DATA EXCERPTS:

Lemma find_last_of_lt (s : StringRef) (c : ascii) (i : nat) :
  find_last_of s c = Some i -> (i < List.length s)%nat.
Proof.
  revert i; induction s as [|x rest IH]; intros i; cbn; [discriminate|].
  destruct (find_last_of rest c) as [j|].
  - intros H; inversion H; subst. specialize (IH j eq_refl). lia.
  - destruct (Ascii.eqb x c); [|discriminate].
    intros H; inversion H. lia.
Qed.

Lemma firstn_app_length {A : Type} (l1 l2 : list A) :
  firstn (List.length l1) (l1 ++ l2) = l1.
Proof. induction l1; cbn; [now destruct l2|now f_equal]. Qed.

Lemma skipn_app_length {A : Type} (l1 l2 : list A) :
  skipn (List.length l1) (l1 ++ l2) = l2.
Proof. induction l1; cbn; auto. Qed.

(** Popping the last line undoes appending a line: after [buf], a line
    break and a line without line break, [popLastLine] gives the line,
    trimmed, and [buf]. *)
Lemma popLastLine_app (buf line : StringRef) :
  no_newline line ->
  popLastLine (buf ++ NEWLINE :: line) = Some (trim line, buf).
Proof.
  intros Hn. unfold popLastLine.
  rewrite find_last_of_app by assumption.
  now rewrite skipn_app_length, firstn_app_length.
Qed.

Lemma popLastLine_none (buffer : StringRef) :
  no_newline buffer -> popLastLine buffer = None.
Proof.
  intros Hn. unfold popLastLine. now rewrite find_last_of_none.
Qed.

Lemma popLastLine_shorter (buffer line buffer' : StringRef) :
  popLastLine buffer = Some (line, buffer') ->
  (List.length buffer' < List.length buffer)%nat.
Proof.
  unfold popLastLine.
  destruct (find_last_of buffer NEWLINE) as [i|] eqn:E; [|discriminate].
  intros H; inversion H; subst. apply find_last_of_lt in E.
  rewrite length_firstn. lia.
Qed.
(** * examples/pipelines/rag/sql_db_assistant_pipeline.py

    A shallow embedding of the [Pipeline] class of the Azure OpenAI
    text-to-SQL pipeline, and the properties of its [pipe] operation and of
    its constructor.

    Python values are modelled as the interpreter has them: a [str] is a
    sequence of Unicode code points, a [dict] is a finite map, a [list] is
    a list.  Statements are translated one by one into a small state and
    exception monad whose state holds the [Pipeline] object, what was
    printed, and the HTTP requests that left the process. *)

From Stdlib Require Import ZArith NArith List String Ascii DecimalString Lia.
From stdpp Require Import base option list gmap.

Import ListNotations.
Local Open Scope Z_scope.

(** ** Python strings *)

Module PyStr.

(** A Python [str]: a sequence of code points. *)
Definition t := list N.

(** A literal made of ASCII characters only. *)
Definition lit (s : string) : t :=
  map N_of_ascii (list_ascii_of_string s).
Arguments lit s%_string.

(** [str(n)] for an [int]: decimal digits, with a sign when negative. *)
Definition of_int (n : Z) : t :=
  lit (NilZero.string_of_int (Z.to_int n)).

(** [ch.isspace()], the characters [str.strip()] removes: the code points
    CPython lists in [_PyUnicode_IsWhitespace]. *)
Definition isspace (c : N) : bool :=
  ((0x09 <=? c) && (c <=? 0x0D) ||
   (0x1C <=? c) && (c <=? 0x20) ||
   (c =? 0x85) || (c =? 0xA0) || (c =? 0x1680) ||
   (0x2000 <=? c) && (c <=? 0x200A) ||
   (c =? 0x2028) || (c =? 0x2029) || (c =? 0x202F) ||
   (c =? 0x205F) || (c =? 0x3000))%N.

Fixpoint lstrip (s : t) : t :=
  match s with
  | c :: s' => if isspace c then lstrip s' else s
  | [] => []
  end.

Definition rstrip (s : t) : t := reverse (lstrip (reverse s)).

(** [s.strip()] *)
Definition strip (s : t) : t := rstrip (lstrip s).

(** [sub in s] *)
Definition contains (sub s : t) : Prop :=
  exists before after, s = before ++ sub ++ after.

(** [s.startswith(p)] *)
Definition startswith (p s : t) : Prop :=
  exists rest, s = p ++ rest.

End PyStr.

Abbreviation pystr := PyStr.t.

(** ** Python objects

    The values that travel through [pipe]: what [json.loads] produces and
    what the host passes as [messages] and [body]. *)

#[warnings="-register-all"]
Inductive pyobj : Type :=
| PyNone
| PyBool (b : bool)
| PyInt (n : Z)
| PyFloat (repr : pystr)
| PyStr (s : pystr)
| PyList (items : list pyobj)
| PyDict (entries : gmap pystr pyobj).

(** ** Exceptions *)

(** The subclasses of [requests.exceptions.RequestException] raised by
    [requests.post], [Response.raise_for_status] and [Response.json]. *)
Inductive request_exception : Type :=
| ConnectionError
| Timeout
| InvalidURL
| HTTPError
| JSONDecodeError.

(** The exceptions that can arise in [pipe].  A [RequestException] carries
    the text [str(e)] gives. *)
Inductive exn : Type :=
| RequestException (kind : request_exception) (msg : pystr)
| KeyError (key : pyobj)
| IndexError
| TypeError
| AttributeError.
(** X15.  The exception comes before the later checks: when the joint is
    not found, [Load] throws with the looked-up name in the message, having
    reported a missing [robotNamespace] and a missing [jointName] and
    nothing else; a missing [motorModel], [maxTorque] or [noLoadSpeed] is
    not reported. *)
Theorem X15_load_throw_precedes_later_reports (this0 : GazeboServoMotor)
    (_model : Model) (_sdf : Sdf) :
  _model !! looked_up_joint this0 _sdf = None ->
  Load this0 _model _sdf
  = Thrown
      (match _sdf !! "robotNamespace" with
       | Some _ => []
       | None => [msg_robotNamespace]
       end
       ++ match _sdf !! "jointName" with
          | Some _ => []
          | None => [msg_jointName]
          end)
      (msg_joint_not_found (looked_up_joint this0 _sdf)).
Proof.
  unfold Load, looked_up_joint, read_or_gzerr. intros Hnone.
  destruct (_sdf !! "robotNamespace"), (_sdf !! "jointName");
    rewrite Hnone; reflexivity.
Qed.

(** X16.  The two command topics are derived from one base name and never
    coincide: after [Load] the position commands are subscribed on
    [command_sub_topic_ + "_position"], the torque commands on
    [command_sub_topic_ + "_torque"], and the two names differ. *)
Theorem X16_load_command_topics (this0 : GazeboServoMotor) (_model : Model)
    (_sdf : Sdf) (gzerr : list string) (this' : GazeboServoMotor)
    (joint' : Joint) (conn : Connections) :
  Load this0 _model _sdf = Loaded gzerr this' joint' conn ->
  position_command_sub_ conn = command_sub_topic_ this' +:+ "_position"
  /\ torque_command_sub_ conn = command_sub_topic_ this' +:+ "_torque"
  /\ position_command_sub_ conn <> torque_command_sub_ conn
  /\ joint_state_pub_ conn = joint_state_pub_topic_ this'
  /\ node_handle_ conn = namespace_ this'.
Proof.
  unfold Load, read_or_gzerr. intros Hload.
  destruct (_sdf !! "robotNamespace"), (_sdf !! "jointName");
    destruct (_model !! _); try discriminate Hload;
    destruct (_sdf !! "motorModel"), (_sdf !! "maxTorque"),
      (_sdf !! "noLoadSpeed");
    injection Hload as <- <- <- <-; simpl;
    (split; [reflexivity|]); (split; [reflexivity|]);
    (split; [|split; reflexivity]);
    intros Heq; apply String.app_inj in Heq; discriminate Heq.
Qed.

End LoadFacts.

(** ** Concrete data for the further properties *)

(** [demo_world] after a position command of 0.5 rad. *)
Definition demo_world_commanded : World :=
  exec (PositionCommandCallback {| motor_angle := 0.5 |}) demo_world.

TRY IT:
Give back precisely the lines above that start at the line containing "map N_of_ascii (list_ascii_of_string s)." and end at the line containing "Definition startswith (p", inclusive. No other lines belong in the output.

THE COMPLETED TASK:
  map N_of_ascii (list_ascii_of_string s).
Arguments lit s%_string.

(** [str(n)] for an [int]: decimal digits, with a sign when negative. *)
Definition of_int (n : Z) : t :=
  lit (NilZero.string_of_int (Z.to_int n)).

(** [ch.isspace()], the characters [str.strip()] removes: the code points
    CPython lists in [_PyUnicode_IsWhitespace]. *)
Definition isspace (c : N) : bool :=
  ((0x09 <=? c) && (c <=? 0x0D) ||
   (0x1C <=? c) && (c <=? 0x20) ||
   (c =? 0x85) || (c =? 0xA0) || (c =? 0x1680) ||
   (0x2000 <=? c) && (c <=? 0x200A) ||
   (c =? 0x2028) || (c =? 0x2029) || (c =? 0x202F) ||
   (c =? 0x205F) || (c =? 0x3000))%N.

Fixpoint lstrip (s : t) : t :=
  match s with
  | c :: s' => if isspace c then lstrip s' else s
  | [] => []
  end.

Definition rstrip (s : t) : t := reverse (lstrip (reverse s)).

(** [s.strip()] *)
Definition strip (s : t) : t := rstrip (lstrip s).

(** [sub in s] *)
Definition contains (sub s : t) : Prop :=
  exists before after, s = before ++ sub ++ after.

(** [s.startswith(p)] *)
Definition startswith (p s : t) : Prop :=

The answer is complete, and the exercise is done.